Task description: Please say how many lines in the records below contain the word "JobCache", giving the number alone.

+===+

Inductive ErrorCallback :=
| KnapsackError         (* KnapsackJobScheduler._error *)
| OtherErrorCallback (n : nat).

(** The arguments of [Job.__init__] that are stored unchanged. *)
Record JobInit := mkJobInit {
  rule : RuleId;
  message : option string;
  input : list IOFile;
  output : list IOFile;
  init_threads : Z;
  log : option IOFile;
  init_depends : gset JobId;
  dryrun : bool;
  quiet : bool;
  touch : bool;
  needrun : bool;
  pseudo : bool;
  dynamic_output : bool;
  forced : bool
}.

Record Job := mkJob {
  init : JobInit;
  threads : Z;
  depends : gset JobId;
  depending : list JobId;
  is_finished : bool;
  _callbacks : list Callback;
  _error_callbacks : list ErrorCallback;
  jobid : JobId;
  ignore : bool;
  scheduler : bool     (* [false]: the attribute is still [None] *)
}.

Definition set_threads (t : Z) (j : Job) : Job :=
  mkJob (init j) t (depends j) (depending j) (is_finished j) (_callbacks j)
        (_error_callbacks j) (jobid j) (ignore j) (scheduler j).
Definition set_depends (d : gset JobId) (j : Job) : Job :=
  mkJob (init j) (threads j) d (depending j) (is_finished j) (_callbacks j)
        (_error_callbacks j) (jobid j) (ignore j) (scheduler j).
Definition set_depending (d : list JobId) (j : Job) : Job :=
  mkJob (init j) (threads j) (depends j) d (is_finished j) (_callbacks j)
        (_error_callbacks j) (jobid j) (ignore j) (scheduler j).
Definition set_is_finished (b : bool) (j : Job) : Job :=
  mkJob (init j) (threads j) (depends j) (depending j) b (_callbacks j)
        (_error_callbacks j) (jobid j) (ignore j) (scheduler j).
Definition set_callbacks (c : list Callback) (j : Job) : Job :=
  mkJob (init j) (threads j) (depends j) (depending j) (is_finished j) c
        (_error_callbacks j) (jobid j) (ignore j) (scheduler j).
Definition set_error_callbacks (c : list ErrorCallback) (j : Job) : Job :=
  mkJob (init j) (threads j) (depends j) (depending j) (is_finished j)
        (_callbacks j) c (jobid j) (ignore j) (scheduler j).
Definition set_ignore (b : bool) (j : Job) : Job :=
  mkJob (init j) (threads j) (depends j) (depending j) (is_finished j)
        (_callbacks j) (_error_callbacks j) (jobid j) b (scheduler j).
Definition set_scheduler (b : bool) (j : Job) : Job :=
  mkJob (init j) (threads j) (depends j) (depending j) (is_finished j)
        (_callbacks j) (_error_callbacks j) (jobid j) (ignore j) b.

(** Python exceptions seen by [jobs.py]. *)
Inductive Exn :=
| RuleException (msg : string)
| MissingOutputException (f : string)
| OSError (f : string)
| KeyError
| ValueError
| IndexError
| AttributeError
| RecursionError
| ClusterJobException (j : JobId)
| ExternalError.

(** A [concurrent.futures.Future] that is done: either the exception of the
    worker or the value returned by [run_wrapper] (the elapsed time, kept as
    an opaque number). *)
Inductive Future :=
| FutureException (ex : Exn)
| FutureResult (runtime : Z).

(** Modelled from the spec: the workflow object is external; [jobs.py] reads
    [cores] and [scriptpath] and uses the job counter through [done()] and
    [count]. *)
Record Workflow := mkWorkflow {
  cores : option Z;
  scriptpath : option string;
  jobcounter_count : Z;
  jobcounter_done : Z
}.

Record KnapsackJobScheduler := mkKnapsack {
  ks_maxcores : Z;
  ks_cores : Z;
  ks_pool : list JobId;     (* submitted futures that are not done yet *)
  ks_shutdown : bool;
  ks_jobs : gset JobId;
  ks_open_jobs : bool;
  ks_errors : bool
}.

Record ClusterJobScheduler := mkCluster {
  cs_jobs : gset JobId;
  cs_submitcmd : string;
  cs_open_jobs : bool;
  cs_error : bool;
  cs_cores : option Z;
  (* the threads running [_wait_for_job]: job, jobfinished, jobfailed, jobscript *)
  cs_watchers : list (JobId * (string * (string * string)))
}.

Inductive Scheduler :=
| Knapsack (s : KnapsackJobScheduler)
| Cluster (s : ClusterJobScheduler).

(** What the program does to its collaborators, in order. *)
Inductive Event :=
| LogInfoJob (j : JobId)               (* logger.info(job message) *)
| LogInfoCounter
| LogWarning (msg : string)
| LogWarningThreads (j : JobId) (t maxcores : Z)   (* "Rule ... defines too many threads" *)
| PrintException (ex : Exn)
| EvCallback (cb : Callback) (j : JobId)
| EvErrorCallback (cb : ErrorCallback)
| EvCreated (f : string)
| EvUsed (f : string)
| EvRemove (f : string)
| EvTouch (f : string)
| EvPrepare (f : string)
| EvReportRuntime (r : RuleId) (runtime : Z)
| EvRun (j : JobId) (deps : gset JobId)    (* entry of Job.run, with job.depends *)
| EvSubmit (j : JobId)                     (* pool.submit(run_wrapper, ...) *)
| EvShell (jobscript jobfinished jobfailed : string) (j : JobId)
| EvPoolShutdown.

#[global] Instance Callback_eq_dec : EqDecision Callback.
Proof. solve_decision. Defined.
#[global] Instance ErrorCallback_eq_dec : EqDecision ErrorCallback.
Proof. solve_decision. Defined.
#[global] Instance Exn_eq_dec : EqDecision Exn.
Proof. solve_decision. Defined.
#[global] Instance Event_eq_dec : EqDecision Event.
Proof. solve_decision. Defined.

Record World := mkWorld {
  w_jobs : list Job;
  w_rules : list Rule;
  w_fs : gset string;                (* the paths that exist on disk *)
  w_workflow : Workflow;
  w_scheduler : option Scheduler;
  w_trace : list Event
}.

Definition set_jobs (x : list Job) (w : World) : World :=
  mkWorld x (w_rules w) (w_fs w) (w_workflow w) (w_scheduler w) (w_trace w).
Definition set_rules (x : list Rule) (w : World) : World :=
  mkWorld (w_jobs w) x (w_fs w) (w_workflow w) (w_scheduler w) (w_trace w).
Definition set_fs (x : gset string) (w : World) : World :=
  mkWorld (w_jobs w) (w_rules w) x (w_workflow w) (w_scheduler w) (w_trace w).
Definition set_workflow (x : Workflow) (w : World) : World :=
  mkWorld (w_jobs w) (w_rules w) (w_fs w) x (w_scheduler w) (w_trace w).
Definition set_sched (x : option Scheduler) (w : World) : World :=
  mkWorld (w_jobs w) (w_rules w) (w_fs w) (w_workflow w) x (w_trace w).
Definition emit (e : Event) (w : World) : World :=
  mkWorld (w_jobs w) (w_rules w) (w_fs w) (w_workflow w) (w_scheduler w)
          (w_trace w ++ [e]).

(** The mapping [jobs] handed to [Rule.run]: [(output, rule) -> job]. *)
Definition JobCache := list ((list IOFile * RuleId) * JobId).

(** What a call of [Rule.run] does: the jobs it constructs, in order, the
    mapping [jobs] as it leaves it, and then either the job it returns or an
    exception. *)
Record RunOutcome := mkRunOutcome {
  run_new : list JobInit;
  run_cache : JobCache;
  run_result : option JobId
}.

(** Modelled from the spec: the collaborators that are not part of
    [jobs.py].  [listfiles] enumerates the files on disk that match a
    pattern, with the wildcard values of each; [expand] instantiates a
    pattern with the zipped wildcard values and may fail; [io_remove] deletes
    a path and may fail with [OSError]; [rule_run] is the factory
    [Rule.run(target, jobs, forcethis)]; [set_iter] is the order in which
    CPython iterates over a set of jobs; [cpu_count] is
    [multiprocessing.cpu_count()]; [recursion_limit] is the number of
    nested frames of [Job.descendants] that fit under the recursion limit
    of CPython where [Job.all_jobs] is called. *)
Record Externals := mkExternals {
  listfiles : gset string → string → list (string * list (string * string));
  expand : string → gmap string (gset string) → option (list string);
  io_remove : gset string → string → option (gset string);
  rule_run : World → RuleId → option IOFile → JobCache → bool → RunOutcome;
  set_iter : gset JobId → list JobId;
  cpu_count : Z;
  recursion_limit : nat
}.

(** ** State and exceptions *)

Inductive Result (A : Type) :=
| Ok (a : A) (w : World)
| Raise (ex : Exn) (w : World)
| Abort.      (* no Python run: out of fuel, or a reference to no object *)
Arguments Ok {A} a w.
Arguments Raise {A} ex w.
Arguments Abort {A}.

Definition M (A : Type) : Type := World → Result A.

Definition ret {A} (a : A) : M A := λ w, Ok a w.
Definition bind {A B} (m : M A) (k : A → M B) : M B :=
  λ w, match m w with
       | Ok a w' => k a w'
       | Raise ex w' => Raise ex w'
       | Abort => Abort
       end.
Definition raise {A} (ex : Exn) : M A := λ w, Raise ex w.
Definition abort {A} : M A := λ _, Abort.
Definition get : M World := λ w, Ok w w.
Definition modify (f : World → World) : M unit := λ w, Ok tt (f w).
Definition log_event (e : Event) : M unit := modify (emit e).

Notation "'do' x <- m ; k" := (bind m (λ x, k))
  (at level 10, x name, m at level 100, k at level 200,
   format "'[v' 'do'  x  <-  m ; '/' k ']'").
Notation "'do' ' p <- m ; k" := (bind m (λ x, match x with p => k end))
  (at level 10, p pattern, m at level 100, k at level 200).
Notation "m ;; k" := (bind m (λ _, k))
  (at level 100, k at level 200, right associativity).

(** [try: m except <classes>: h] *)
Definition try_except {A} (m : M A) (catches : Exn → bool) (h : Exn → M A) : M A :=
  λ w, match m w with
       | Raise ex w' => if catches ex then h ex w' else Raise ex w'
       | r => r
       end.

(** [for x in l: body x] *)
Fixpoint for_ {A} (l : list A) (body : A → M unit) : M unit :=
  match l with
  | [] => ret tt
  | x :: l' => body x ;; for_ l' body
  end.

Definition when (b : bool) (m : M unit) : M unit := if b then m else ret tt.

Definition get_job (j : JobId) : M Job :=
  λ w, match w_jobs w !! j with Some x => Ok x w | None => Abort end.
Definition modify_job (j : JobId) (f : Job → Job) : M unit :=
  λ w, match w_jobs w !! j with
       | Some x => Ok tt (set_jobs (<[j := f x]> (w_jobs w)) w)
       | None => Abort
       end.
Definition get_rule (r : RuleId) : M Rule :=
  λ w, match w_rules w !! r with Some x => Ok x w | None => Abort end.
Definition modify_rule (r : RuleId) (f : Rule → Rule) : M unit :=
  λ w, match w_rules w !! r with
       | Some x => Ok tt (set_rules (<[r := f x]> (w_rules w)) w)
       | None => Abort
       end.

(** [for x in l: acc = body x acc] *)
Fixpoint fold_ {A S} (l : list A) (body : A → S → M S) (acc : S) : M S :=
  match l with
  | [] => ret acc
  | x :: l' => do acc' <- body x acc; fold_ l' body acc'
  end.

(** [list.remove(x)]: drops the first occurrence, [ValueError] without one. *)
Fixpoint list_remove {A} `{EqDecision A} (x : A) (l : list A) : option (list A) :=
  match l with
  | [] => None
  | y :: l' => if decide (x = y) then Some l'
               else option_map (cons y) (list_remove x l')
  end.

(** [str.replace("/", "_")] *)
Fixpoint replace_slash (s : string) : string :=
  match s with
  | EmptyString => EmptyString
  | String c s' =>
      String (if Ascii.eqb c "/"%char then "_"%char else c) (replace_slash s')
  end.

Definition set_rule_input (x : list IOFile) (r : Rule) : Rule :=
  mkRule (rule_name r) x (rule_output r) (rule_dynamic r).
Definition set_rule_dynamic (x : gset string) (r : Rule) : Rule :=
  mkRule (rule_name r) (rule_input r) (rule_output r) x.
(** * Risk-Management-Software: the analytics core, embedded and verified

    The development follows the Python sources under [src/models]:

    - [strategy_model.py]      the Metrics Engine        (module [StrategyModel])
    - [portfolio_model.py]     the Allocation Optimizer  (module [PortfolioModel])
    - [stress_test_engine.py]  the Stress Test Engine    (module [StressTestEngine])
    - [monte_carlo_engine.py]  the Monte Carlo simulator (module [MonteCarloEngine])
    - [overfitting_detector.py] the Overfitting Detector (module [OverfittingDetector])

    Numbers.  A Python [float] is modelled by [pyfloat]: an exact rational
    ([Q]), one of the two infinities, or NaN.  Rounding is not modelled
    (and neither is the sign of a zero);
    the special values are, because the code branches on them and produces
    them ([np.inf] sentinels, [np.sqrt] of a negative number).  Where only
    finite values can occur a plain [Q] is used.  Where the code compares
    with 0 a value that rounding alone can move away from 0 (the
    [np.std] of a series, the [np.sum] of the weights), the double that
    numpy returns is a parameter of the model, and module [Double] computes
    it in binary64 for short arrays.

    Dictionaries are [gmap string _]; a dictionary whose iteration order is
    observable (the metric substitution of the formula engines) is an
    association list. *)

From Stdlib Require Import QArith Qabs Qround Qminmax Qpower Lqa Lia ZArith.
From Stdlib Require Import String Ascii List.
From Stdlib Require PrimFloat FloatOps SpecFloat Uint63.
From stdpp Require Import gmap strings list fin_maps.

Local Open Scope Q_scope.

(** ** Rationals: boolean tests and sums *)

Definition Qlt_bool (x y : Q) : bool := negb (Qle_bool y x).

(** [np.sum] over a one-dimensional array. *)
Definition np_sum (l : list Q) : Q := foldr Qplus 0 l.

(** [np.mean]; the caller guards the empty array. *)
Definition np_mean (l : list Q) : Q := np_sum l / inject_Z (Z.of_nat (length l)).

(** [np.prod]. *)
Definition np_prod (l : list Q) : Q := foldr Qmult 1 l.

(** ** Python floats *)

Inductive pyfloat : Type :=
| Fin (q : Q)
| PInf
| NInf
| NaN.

+===+

Written response: 3